Like many Americans at this time, I have been laid off. This in itself is bad enough for most Americans, but those of us that have been divorced face a Legal Tragedy that is against The Constitution and all moral concepts. Men are almost exclusively affected by what I am about to tell you. This shows the discrimination of the courts and the laws in this country.
Since I have been laid off, I am only earning unemployment insurance, which is only 16.6% of my previous gross income. I therefore cannot pay the alimony and child support that the courts ordered in my divorce in Florida. I do not even have enough money for my own expenses. The courts in Florida are looking at finding me in contempt of court because of non-payment. They would therefore put me in jail along with countless others for the same reason. This makes no legal or moral sense in many ways:
1. If I was still married and got laid off, would the courts care, of course not! The family would have to do what they could to survive. But, since I have been divorced, and there is no relationship anymore, Im supposed to support them over supporting myself, otherwise go to jail. How does this make any logical, moral or legal sense? Why is it that since I am divorced I have a greater financial responsibility than I ever did when I was married?
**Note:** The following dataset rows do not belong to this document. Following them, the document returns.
(** * Catalog layer of iceberg-go: identifiers, options, property reconciliation

    A shallow embedding of [catalog/catalog.go].  Go values are modelled as
    follows.

    - [string] is Rocq's [string] (a sequence of bytes).
    - A slice [[]string] is a [list string]; indexing and slicing return
      [option], [None] standing for the run-time panic of an out-of-range
      index or bound.
    - A map [map[string]string] is a reference: either [nil] or the address
      of a map object living in a heap.  Reading a nil map behaves like
      reading an empty map, [delete] on a nil map does nothing, assigning
      into a nil map panics.
    - Functions that touch map objects live in a small state-and-panic monad
      over the heap. *)

From Stdlib Require Import ZArith String Ascii.
From stdpp Require Import gmap strings list fin_maps pretty.

Local Open Scope string_scope.
Local Open Scope list_scope.

(** * Part I: the embedding *)

(** ** Slices *)

Module Slice.

Definition len {A} (s : list A) : Z := Z.of_nat (length s).

(** [s[i]]: panics unless [0 <= i < len(s)]. *)
Definition index {A} (s : list A) (i : Z) : option A :=
  if decide (0 ≤ i < len s)%Z then s !! Z.to_nat i else None.

(** [s[:hi]]: panics unless [0 <= hi <= len(s)] (the capacity of the slice
    is not modelled; the only bound used below is [len(s)-1]). *)
Definition slice_to {A} (s : list A) (hi : Z) : option (list A) :=
  if decide (0 ≤ hi ≤ len s)%Z then Some (take (Z.to_nat hi) s) else None.

End Slice.

(** ** Strings: the two library routines the catalog calls *)

Module Strings.

(** The loop of Go's [strings.TrimRight] for a cutset of ASCII bytes:
    [for len(s) > 0 { if !as.contains(s[len(s)-1]) { break }; s = s[:len(s)-1] }].
    The loop runs at most [len(s)] times, which is the fuel given below. *)
Fixpoint trimRight_loop (fuel : nat) (s cutset : list ascii) : list ascii :=
  match fuel with
  | O => s
  | S fuel' =>
      match last s with
      | None => s
      | Some c =>
          if decide (c ∈ cutset) then trimRight_loop fuel' (removelast s) cutset
          else s
      end
  end.

(** [strings.TrimRight(s, cutset)] for a cutset made of ASCII bytes. *)
Definition TrimRight (s cutset : string) : string :=
  if decide (s = "" ∨ cutset = "") then s
  else
    let bytes := list_ascii_of_string s in
    string_of_list_ascii
      (trimRight_loop (length bytes) bytes (list_ascii_of_string cutset)).

(** The elements of a [[]string] as [fmt]'s [%v] prints them: separated by
    one space. *)
Fixpoint fmt_elems (l : list string) : string :=
  match l with
  | [] => ""
  | [x] => x
  | x :: l' => x +:+ " " +:+ fmt_elems l'
  end.

(** [fmt.Sprintf("%v", l)] for [l : []string]. *)
Definition fmt_v (l : list string) : string := "[" +:+ fmt_elems l +:+ "]".

(** [n] copies of the byte [c]. *)
Definition replicate (n : nat) (c : ascii) : string :=
  string_of_list_ascii (repeat c n).

(** [k] occurs in [s] as a contiguous run of bytes. *)
Definition contains (s k : string) : Prop := ∃ pre post, s = pre +:+ k +:+ post.

End Strings.

(** ** Map objects *)

(** The address of a map object. *)
Definition loc := positive.

(** The heap holds the map objects that have been made so far. *)
Abbreviation heap := (gmap loc (gmap string string)).

(** A value of type [map[string]string] ([iceberg.Properties],
    [AwsProperties]): [nil] or a reference to a map object. *)
Inductive Properties :=
  | nil_map
  | ref (l : loc).

(** The entries a map value holds; a nil map holds none. *)
Definition contents (h : heap) (m : Properties) : gmap string string :=
  match m with
  | nil_map => ∅
  | ref l => default ∅ (h !! l)
  end.

(** What a computation leaves behind: a result and a heap, or a panic. *)
Inductive outcome (A : Type) :=
  | Done (a : A) (h : heap)
  | Panic (h : heap).
Arguments Done {A} a h.
Arguments Panic {A} h.


(** Computations over the heap that may panic. *)
Definition M (A : Type) : Type := heap → outcome A.

Definition ret {A} (a : A) : M A := λ h, Done a h.

Definition bind {A B} (c : M A) (k : A → M B) : M B :=
  λ h, match c h with
       | Done a h' => k a h'
       | Panic h' => Panic h'
       end.

Notation "'let*' x ':=' c 'in' k" := (bind c (λ x, k))
  (at level 10, x pattern, c at level 100, k at level 200, only parsing).

(** A [for] loop over a slice whose body updates the local variables [s]. *)
Fixpoint for_range {A S} (l : list A) (body : S → A → M S) (s : S) : M S :=
  match l with
  | [] => ret s
  | x :: l' => let* s' := body s x in for_range l' body s'
  end.

(** [v, ok := m[k]]: the zero value and [false] when [k] is absent or [m]
    is nil. *)
Definition map_get (m : Properties) (k : string) : M (string * bool) :=
  λ h, Done (match contents h m !! k with
             | Some v => (v, true)
             | None => ("", false)
             end) h.

(** [delete(m, k)]: does nothing on a nil map. *)
Definition map_delete (m : Properties) (k : string) : M unit :=
  λ h, match m with
       | nil_map => Done tt h
       | ref l => Done tt (<[l := delete k (contents h m)]> h)
       end.

(** [m[k] = v]: panics on a nil map. *)
Definition map_set (m : Properties) (k v : string) : M unit :=
  λ h, match m with
       | nil_map => Panic h
       | ref l => Done tt (<[l := <[k := v]> (contents h m)]> h)
       end.

(** [maps.Clone(m)]: nil for a nil map, else a new map object with the same
    entries. *)
Definition maps_Clone (m : Properties) : M Properties :=
  λ h, match m with
       | nil_map => Done nil_map h
       | ref _ => let l' := fresh (dom h) in Done (ref l') (<[l' := contents h m]> h)
       end.

(** The order in which [for k, v := range m] visits the entries of a map is
    not specified by the language.  A [range_order] picks one; it is
    admissible when it visits every entry exactly once. *)
Definition range_order := gmap string string → list (string * string).

Definition admissible (ro : range_order) : Prop :=
  ∀ m, ro m ≡ₚ map_to_list m.

(** The entries of [m] in the order the loop will visit them. *)
Definition map_range (ro : range_order) (m : Properties) : M (list (string * string)) :=
  λ h, Done (ro (contents h m)) h.

(** ** The catalog package *)

Module Catalog.

(** [table.Identifier] is [[]string]. *)
Definition Identifier := list string.

(** [TableNameFromIdent]; [None] would be a panic. *)
Definition TableNameFromIdent (ident : Identifier) : option string :=
  if decide (Slice.len ident = 0%Z) then Some ""
  else Slice.index ident (Slice.len ident - 1).

(** [NamespaceFromIdent]; [None] is the panic of the slice expression. *)
Definition NamespaceFromIdent (ident : Identifier) : option Identifier :=
  Slice.slice_to ident (Slice.len ident - 1).

(** *** Connection options *)

Section Options.

(** [aws.Config], [tls.Config] and [url.URL] come from other packages; the
    options below only store them. *)
Context {aws_Config tls_Config url_URL : Type}.

Record options := mk_options {
  awsConfig : aws_Config;
  awsProperties : Properties;
  tlsConfig : option tls_Config;
  credential : string;
  oauthToken : string;
  warehouseLocation : string;
  metadataLocation : string;
  enableSigv4 : bool;
  sigv4Region : string;
  sigv4Service : string;
  prefix : string;
  authUri : option url_URL
}.

(** The zero-valued record, given the zero value of [aws.Config]. *)
Definition options_zero (aws_Config_zero : aws_Config) : options :=
  {| awsConfig := aws_Config_zero; awsProperties := nil_map; tlsConfig := None;
     credential := ""; oauthToken := ""; warehouseLocation := "";
     metadataLocation := ""; enableSigv4 := false; sigv4Region := "";
     sigv4Service := ""; prefix := ""; authUri := None |}.

(** The three assignments the signing options make through the pointer. *)
Definition set_enableSigv4 (b : bool) (o : options) : options :=
  mk_options (awsConfig o) (awsProperties o) (tlsConfig o) (credential o)
    (oauthToken o) (warehouseLocation o) (metadataLocation o) b
    (sigv4Region o) (sigv4Service o) (prefix o) (authUri o).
Why should all of my rights be taken away because I am unemployed now, and yet my ex-wife is suppose to maintain the same or better lifestyle as when I was employed? This again, would not be the case if I were still married. This shows that divorce laws take precedence over basic human rights and are stronger laws than marriage itself, which is a bond with God.
2. If Im in jail, how am I supposed to find a job? After being in jail, it would be very difficult, if not impossible, to ever find a good job again!
3. This type of incarceration was abolished with the 13th Amendment. Which prohibits Involuntary Servitude. Also 8 USCA-56 prohibits Peonage.
Why should my life and others be completely destroyed just because we were ever married and now unemployed?
Isnt the fact that I, and many others have lost our jobs enough of a tragedy in itself? How does completely destroying the rest of our lives solve anything? In this situation, what could any of us ever do to help ourselves?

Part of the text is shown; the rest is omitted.